_Description of the task_
Once the line with "Conventions of the model." is found in the data, output it and each following line exactly, up to and including the line with "there and cannot", and nothing before or after.

_Dataset entries_
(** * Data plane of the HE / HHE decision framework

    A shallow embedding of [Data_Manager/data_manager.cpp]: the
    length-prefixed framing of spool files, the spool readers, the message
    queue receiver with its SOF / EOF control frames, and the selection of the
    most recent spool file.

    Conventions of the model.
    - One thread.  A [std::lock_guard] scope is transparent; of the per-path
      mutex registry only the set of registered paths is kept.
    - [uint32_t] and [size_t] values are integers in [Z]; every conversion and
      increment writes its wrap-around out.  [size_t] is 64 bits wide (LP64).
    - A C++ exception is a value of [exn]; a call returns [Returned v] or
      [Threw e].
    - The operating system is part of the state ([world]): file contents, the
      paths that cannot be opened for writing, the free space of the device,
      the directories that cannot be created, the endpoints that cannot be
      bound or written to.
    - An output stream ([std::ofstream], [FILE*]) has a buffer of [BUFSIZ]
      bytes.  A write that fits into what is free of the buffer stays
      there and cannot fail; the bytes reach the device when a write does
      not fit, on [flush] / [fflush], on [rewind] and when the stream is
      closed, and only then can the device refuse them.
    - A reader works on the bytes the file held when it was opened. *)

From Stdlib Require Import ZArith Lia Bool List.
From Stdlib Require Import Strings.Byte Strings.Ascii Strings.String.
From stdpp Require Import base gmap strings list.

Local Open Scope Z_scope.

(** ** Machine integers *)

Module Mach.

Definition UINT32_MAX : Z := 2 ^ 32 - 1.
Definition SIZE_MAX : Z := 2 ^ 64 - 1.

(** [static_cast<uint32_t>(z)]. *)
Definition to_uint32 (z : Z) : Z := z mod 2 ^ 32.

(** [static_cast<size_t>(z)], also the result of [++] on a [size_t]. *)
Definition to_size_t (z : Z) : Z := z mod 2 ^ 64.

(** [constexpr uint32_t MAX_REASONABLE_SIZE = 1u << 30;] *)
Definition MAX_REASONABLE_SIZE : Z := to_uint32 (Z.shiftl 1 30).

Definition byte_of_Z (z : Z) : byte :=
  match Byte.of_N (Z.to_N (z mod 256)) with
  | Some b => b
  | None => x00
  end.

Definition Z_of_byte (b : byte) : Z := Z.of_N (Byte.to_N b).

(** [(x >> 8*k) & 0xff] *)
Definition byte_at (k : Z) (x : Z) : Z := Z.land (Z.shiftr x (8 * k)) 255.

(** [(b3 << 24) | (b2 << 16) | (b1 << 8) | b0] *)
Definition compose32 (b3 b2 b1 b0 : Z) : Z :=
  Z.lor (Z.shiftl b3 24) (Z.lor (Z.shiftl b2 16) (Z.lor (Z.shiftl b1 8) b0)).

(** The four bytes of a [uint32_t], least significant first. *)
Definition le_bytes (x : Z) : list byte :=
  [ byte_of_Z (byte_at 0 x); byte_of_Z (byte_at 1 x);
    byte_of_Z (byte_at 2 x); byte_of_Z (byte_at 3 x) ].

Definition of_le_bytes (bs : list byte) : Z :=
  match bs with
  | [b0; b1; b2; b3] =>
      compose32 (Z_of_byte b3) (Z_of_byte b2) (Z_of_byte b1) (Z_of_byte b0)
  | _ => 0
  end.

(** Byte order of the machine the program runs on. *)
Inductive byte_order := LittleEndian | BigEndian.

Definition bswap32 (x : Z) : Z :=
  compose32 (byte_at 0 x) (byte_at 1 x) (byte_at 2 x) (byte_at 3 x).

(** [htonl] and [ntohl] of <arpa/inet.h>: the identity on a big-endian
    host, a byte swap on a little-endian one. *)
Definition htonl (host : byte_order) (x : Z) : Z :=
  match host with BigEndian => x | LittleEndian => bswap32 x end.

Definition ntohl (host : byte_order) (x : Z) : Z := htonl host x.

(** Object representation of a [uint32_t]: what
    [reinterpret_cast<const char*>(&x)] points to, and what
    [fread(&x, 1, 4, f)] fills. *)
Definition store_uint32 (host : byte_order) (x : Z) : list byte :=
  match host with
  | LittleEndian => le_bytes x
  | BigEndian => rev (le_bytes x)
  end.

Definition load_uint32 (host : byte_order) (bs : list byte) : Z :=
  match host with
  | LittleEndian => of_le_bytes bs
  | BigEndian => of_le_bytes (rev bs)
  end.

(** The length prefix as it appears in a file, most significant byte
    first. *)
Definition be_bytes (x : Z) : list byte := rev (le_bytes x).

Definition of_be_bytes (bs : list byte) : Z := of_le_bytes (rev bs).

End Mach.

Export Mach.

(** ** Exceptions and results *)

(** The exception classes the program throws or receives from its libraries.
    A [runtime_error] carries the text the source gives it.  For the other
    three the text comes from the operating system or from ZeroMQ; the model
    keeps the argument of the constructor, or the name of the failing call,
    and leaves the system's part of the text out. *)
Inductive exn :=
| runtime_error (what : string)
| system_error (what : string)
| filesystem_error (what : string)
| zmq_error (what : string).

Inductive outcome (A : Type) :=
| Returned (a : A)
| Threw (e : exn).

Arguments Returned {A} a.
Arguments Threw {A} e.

_Written response_
    Conventions of the model.
    - One thread.  A [std::lock_guard] scope is transparent; of the per-path
      mutex registry only the set of registered paths is kept.
    - [uint32_t] and [size_t] values are integers in [Z]; every conversion and
      increment writes its wrap-around out.  [size_t] is 64 bits wide (LP64).
    - A C++ exception is a value of [exn]; a call returns [Returned v] or
      [Threw e].
    - The operating system is part of the state ([world]): file contents, the
      paths that cannot be opened for writing, the free space of the device,
      the directories that cannot be created, the endpoints that cannot be
      bound or written to.
    - An output stream ([std::ofstream], [FILE*]) has a buffer of [BUFSIZ]
      bytes.  A write that fits into what is free of the buffer stays
      there and cannot fail; the bytes reach the device when a write does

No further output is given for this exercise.